Ok, so if I do:
openssl s_client -tls1 -starttls smtp -connect hosteddomain.com:587 -servername mail.hosteddomain.com
My hosts cPanel install with Exim returns my hosteddomain.com certificate.

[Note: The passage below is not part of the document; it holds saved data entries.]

(** C4 at a duo request with one player and no team name that reuses the
    transaction identifier of the persisted duo sample. *)
Lemma duplicate_lookup_precedes_roster_checks_witness :
  RegisterRoute.validation_errors Sample.short_duo_body = [] /\
  Registration.has_transactionId
    (registrations (fst (RegisterRoute.handler Sample.empty Sample.duo_body)))
    (Some (JS.trim "UPI000111222")) = true /\
  List.length (RegisterRoute.roster Sample.short_duo_body) <
  Policy.requiredPlayerCountFor Policy.duo /\
  RegisterRoute.handler (fst (RegisterRoute.handler Sample.empty Sample.duo_body))
    Sample.short_duo_body =
  (fst (RegisterRoute.handler Sample.empty Sample.duo_body), RegisterRoute.duplicate_found) /\
  Http.code (snd (RegisterRoute.handler Sample.empty Sample.short_duo_body)) = 400.
Proof.
  assert (Hshort : List.length (RegisterRoute.roster Sample.short_duo_body) <
                   Policy.requiredPlayerCountFor Policy.duo) by (simpl; lia).
  split; [reflexivity |]. split; [reflexivity |]. split; [exact Hshort |].
  destruct (duplicate_lookup_precedes_roster_checks
              (registrations (fst (RegisterRoute.handler Sample.empty Sample.duo_body)))
              (fst (RegisterRoute.handler Sample.empty Sample.duo_body))
              Sample.short_duo_body Policy.duo "duo" "UPI000111222"
              eq_refl eq_refl eq_refl eq_refl eq_refl (or_introl Hshort))
    as (Hrun & _ & _).
  split; [exact Hrun | reflexivity].
Defined.

(** C5 at the sample store: an unknown address, and the address of the
    administrator with a wrong password. *)
Lemma login_failures_indistinguishable_witness :
  login_handler Sample.isEmail Sample.bcrypt_compare Sample.secret 0%Z Sample.empty
    Sample.unknown_login = (Sample.empty, invalid_credentials) /\
  login_handler Sample.isEmail Sample.bcrypt_compare Sample.secret 1%Z Sample.empty
    Sample.wrong_password_login = (Sample.empty, invalid_credentials) /\
  Http.code invalid_credentials = 401 /\
  Http.message invalid_credentials = Some "Invalid email or password.".
Proof.
  exact (login_failures_indistinguishable Sample.isEmail Sample.bcrypt_compare Sample.secret
           0%Z 1%Z Sample.empty Sample.empty Sample.unknown_login Sample.wrong_password_login
           "nobody@example.com" " Admin@Example.com" "guess" Sample.root
           eq_refl eq_refl eq_refl eq_refl eq_refl eq_refl eq_refl eq_refl).
Defined.

(** C6 with the sample secret, for a token issued to administrator 7 at
    clock 0. *)
Lemma token_expires_after_seven_days_witness :
  Sample.secret <> "" /\
  exists token : Jwt.Token,
    generateToken Sample.secret 0%Z 7 = JS.Ok token /\
    (exists payload : Jwt.Payload,
        Jwt.verify token Sample.secret (0 + Jwt.days 6) = JS.Ok payload /\
        Jwt.id payload = 7) /\
    Jwt.verify token Sample.secret (0 + Jwt.days 8) = JS.Throw Jwt.TokenExpiredError.
Proof.
  assert (Hsecret : Sample.secret <> "") by discriminate.
  split; [exact Hsecret |].
  destruct (token_expires_after_seven_days Sample.jwt_decode Sample.secret 0%Z 7 Hsecret)
    as (token & payload & Hgen & Hid & _ & _ & H6 & H8 & _).
  exists token. split; [exact Hgen |]. split; [| exact H8].
  exists payload. split; [exact H6 | exact Hid].
Defined.

(** C7 at the sample store: 20 + 5 from the two approved registrations;
    dropping the pending one changes nothing. *)
Lemma stats_revenue_counts_approved_only_witness :
  Http.revenue_of (stats_handler Sample.busy) =
  Some (Policy.approved_revenue (registrations Sample.busy)) /\
  Policy.approved_revenue (registrations Sample.busy) = 25%Z /\
  Http.revenue_of (stats_handler Sample.busy) =
  Http.revenue_of
    (stats_handler
       (mkStore (admins Sample.busy) (contacts Sample.busy)
                ([] ++ [Sample.approved 20 3; Sample.rejected 10 2; Sample.approved 5 1])
                (next_id Sample.busy))).
Proof.
  destruct (stats_revenue_counts_approved_only Sample.busy) as (_ & Hsum & Hdrop).
  split; [exact Hsum |]. split; [reflexivity |].
  exact (Hdrop [] [Sample.approved 20 3; Sample.rejected 10 2; Sample.approved 5 1]
               (Sample.pending 50 4) eq_refl (or_introl eq_refl)).
Defined.
(** The attributes an attrs class cannot be built without: those of
    [__init__] that have no default.  This is what the required fields of
    an attrs class are, whatever [_attrload] takes them to be. *)
Definition attrs_required (attrs : list attr_attribute) : list string :=
  map a_name
    (filter (fun a => match a_default a with None => true | _ => false end
                      && a_init a) attrs).

(** The input after the aliases of the fields are applied: a dataclass and
    an attrs class rename the keys, the other two kinds take the input as
    it is. *)
Definition aliased_input (classes : class_table) (l : Loader) (k : class_kind)
  : value -> outcome value := fun value =>
  match k with
  | KDataclass flds =>
      match dataclass_transforms classes l flds with
      | Ret transforms => _mangle_names transforms value (failonextra l)
      | Raise e => Raise e
      | Undef => Undef
      end
  | KAttrs attrs =>
      match attr_namesmap classes l attrs with
      | Ret namesmap => _mangle_names namesmap value (failonextra l)
      | Raise e => Raise e
      | Undef => Undef
      end
  | _ => Ret value
  end.

(** The loader of a record kind, and its place among the handlers. *)
Definition record_loader (classes : class_table) (k : class_kind) : loader_fn :=
  match k with
  | KNamedTuple _ _ => _namedtupleload classes
  | KDataclass _ => _dataclassload classes
  | KTypedDict _ _ _ => _typeddictload classes
  | KAttrs _ => _attrload classes
  | _ => _anyload
  end.

Definition record_index (k : class_kind) : nat :=
  match k with
  | KNamedTuple _ _ => 9
  | KDataclass _ => 10
  | KTypedDict _ _ _ => 13
  | KAttrs _ => 16
  | _ => 17
  end.

Definition is_record (k : class_kind) : bool :=
  match k with
  | KNamedTuple _ _ | KDataclass _ | KTypedDict _ _ _ | KAttrs _ => true
  | _ => false
  end.

(** The failure of [_objloader] for missing fields. *)
Definition missing_fields (necessary_fields : list string) (vfields : list value)
    (type_ : ty) (v : value) : exn :=
  new_exn TypedloadValueError
    (Fmt "Value does not contain fields: %s which are necessary for type %s"
       [NameSet (names_diff necessary_fields vfields); Msg (tname type_)])
    (Some v) (Some type_) [].

(** The failure of [_objloader] when the constructor of a generated
    [__init__] is called without the argument [name]: the [TypeError] of
    the call, as a [TypedloadTypeError] that holds neither value nor
    type. *)
Definition missing_argument (name : string) : exn :=
  new_exn TypedloadTypeError
    (OfExn TypeError
       (Fmt "__init__() missing %d required positional arguments: %s"
          [Num 1; Join ", " [Msg name]]))
    None None [].

(* ===================================================================== *)
(** * Records of each kind, for the examples *)
(* ===================================================================== *)

Module RecordExamples.
Import Records.

(** [class User(NamedTuple): username: str; shell: str = 'bash';
    sessions: List[str] = []], of the package's introduction. *)
Definition User_class : pyclass :=
  namedtuple_class "User"
    [("username", Tstr); ("shell", Tstr); ("sessions", TList Tstr)]
    [("shell", VStr "bash"); ("sessions", VList [])].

From the exim.conf, I see:
tls_certificate = ${if and \
{ \
{gt{$tls_in_sni}{}} \
{!match{$tls_in_sni}{/}} \
} \
{${if exists {/var/cpanel/ssl/domain_tls/$tls_in_sni/combined} \
{/var/cpanel/ssl/domain_tls/$tls_in_sni/combined} \
{${if exists {${sg{/var/cpanel/ssl/domain_tls/$tls_in_sni/combined}{(.+/)[^.]+(.+/combined)}{\$1*\$2}}} \
{${sg{/var/cpanel/ssl/domain_tls/$tls_in_sni/combined}{(.+/)[^.]+(.+/combined)}{\$1*\$2}}} \
{/etc/exim.crt} \
}} \
}} \
{/etc/exim.crt} \
}
tls_privatekey = ${if and \
{ \
{gt{$tls_in_sni}{}} \
{!match{$tls_in_sni}{/}} \
} \
{${if exists {/var/cpanel/ssl/domain_tls/$tls_in_sni/combined} \
{/var/cpanel/ssl/domain_tls/$tls_in_sni/combined} \
{${if exists {${sg{/var/cpanel/ssl/domain_tls/$tls_in_sni/combined}{(.+/)[^.]+(.+/combined)}{\$1*\$2}}} \
{${sg{/var/cpanel/ssl/domain_tls/$tls_in_sni/combined}{(.+/)[^.]+(.+/combined)}{\$1*\$2}}} \
{/etc/exim.key} \
}} \
}} \
{/etc/exim.key} \
}
So it’s using $tls_in_sni. But if I change my paths so they point to valid files and:
openssl s_client -tls1 -starttls smtp -connect mytestserverdomain.com:587 -servername mytestserverdomain.com
It is trying to serve the /etc/exim.key because $tls_in_sni is empty/not expanded as main.log shows.
Why is $tls_in_sni empty in my setup?